À l’approche de la réunion du Petroleum Pricing Committee (PPC), prévue aujourd’hui, l’Association des consommateurs de l’île Maurice (ACIM) a écrit au ministre du Commerce et de la protection des consommateurs au sujet des prix des produits pétroliers. Dans cette lettre, l’association revient sur sa demande, formulée à plusieurs reprises et notamment le 21 mars 2025, de revoir la structure des prix de l’essence (Mogas) et du diesel (Gas Oil), actuellement à Rs 64,25 le litre pour l’essence et à Rs 71,25 pour le diesel. Elle fait valoir que les taxes, prélèvements et contributions qui y sont intégrés finissent par être répercutés sur les consommateurs. Ces charges constituent, selon elle, une part importante du prix payé à la pompe par rapport au coût CIF, ce qui alourdit la facture pour les ménages comme pour les entreprises, au-delà du seul coût d’importation du carburant.

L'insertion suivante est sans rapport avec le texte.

(* ===== verification/ElasticService.v ===== *)
(** * ElasticService: the earlier Elasticsearch-backed service

    Models src/search-service.ts, class [SearchService] of the first
    version of the plugin.  The constructor (lines 16-52) watches each
    path of [getWatchedPaths()] with chokidar ([watches]: the path and
    everything below it) and sends every "add" and "change" event to ONE
    [debounce(3000, this.indexFile)] shared by all files and watchers;
    [indexFile] (lines 71-89) reads the file and indexes it under its path
    as id; [reIndexAll] (lines 92-99) only deletes the index.  The
    Elasticsearch index is a map from document id to document, and the
    server accepts or rejects each request according to [es_up], a
    function of time: a rejected request is only logged by the [catch].
    Time is in milliseconds; the debounced function keeps one pending
    timer with the latest argument, and a timer whose deadline has passed
    fires, at its deadline, before the next event is handled.  [flush]
    lets the last timer fire.  A file that has disappeared when its timer
    fires makes [readFileSync] throw inside the timer callback, and
    nothing is indexed.

    Theorems: the shared timer drops all but the last of close changes
    (C38); with spaced events and an available server the debounced
    indexer refines an immediate one (C39); the last change is indexed if
    the server accepts it (C40); a rejected request is never retried; and
    overlapping watched paths change nothing. *)

From S2P Require Import Prelude.

Module ElasticService.

(** The document of [client.index]. *)
Record Doc := mkDoc { doc_path : jstr; doc_title : jstr; doc_content : jstr }.

(** [pathUtils.basename(path)] *)
Definition basename (p : jstr) : jstr := default [] (last (split_on SLASH p)).

(** A chokidar event with its time: the file's new content for "add"
    and "change". *)
Inductive FsEvent :=
  | FsAdd (t : Z) (p : jstr) (c : jstr)
  | FsChange (t : Z) (p : jstr) (c : jstr)
  | FsUnlink (t : Z) (p : jstr).

Definition ev_time (e : FsEvent) : Z :=
  match e with FsAdd t _ _ | FsChange t _ _ | FsUnlink t _ => t end.

Definition ev_path (e : FsEvent) : jstr :=
  match e with FsAdd _ p _ | FsChange _ p _ | FsUnlink _ p => p end.

(** The files on disk, the documents of the Elasticsearch index, and the
    one timer of the shared debounced [indexFile] with its deadline and
    its latest argument. *)
Record Svc := mkSvc {
  disk : gmap jstr jstr;
  index : gmap jstr Doc;
  pending : option (Z * jstr)
}.

Definition DEBOUNCE_MS : Z := 3000.

(** [chokidar.watch(path)] reports the events of [path] and of every
    file below it. *)
Definition watches (w p : jstr) : bool :=
  bool_decide (p = w) || starts_with (w ++ [SLASH]) p.

(** Some watched path covers the file. *)
Definition watched (ws : list jstr) (p : jstr) : bool := existsb (λ w, watches w p) ws.

Section Client.
(** The Elasticsearch server at [http://localhost:9200]: a request sent
    at time [t] is accepted when [es_up t] and rejected otherwise. *)
Context (es_up : Z → bool).
(** [pluginStates.getWatchedPaths()] (the earlier PluginManager is not
    in the snapshot). *)
Context (watchedPaths : list jstr).

(** [indexFile(path)] at time [now]: [readFileSync] throws when the file
    is gone, and a rejected [client.index] is only logged. *)
Definition indexFile (now : Z) (p : jstr) (s : Svc) : Svc :=
  match disk s !! p with
  | Some content =>
      if es_up now then mkSvc (disk s) (<[p := mkDoc p (basename p) content]> (index s)) (pending s)
      else s
  | None => s
  end.

(** The pending timer fires, at its deadline, if the deadline has passed. *)
Definition fire_due (now : Z) (s : Svc) : Svc :=
  match pending s with
  | Some (d, p) => if (d <=? now)%Z then indexFile d p (mkSvc (disk s) (index s) None) else s
  | None => s
  end.

(** An add or change event before the handlers run: a due timer fires,
    then the file is written. *)
Definition write (t : Z) (p c : jstr) (s : Svc) : Svc :=
  let s := fire_due t s in mkSvc (<[p := c]> (disk s)) (index s) (pending s).

(** [indexFileDebounced(path)]: restart the timer with the new argument. *)
Definition indexFileDebounced (now : Z) (p : jstr) (s : Svc) : Svc :=
  mkSvc (disk s) (index s) (Some (now + DEBOUNCE_MS, p))%Z.

(** A chokidar event: the disk changes, then the "add" or "change"
    handler of every watcher whose path covers the file runs. *)
Definition handle (s : Svc) (e : FsEvent) : Svc :=
  match e with
  | FsAdd t p c | FsChange t p c =>
      foldl (λ s w, if watches w p then indexFileDebounced t p s else s) (write t p c s) watchedPaths
  | FsUnlink t p =>
      let s := fire_due t s in
      mkSvc (delete p (disk s)) (index s) (pending s)
  end.

(** The last timer fires at its deadline. *)
Definition flush (s : Svc) : Svc :=
  match pending s with Some (d, p) => indexFile d p (mkSvc (disk s) (index s) None) | None => s end.

(** The service after a sequence of events, once the last timer has
    fired. *)
Definition run (s : Svc) (evs : list FsEvent) : Svc := flush (fold_left handle evs s).

(** [reIndexAll()] at time [now]: the index is deleted and nothing is
    indexed again; a rejected delete is only logged. *)
Definition reIndexAll (now : Z) (s : Svc) : Svc :=
  if es_up now then mkSvc (disk s) ∅ (pending s) else s.

End Client.

(** What [client.search] resolves to: the hits, or a rejection. *)
Inductive SearchReply := Hits (hits : list Doc) | EmptyArray.

(** [search(query)]: a rejected request is caught and [[]] returned in
    place of the response. *)
Definition search (clientSearch : jstr → option (list Doc)) (query : jstr) : SearchReply :=
  match clientSearch query with Some hs => Hits hs | None => EmptyArray end.

(** The constructor's [this.search("hello").then(result => ...
    result.hits.hits ...)]: [None] is the [TypeError] of reading [hits] of
    [[].hits], which is [undefined]. *)
Definition constructor_search_demo (clientSearch : jstr → option (list Doc)) : option (list Doc) :=
  match search clientSearch (js "hello") with Hits hs => Some hs | EmptyArray => None end.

Contacté, le ministre du Commerce, Michaël Sik Yuen, préfère toutefois attendre avant de confirmer une quelconque augmentation. Il explique qu’il attend le rapport du PPC, à l’issue de sa réunion cet après-midi, avant de prendre une décision sur les nouveaux prix. Interrogé sur la rumeur faisant état d’un litre d’essence pouvant atteindre Rs 70, le ministre précise que, si une hausse est décidée, celle-ci sera encadrée. «Il peut augmenter de 4 % à 10 % maximum», indique-t-il. Soit un litre d’essence compris entre Rs66,82 et Rs 70,68. Selon les chiffres disponibles hier, la hausse cumulée observée atteignait 14,6 % pour l’essence et le diesel, tandis que le Stabilisation and Intervention Reserve affichait une évolution de 3,4 %. Michaël Sik Yuen souligne toutefois que ces données sont évolutives et changent quotidiennement.
Tout en reconnaissant l’incertitude liée aux tensions géopolitiques, en particulier au conflit au Moyen-Orient, l’ACIM considère que toute décision concernant les prix des carburants devrait aussi tenir compte de la situation des consommateurs. Pour l’association, l’impact d’une éventuelle hausse ne peut être apprécié uniquement à travers son incidence sur le Price Stabilisation Account, mais doit également prendre en considération les difficultés économiques auxquelles font face les ménages.
L’association suggère ainsi d’intégrer la situation des consommateurs parmi les critères pris en compte dans la détermination des prix de l’essence et du diesel. Elle préconise également une révision de la structure actuelle, avec la possibilité de revoir à la baisse certaines taxes et contributions lorsque les conditions économiques pèsent davantage sur les consommateurs.
Autre demande : faire le point sur l’utilisation des contributions prélevées au fil des années et vérifier dans quelle mesure elles ont été utilisées efficacement. L’ACIM évoque entre autres les sommes destinées au financement des infrastructures de stockage des produits pétroliers, aux subventions sur le gaz ménager, la farine et le riz.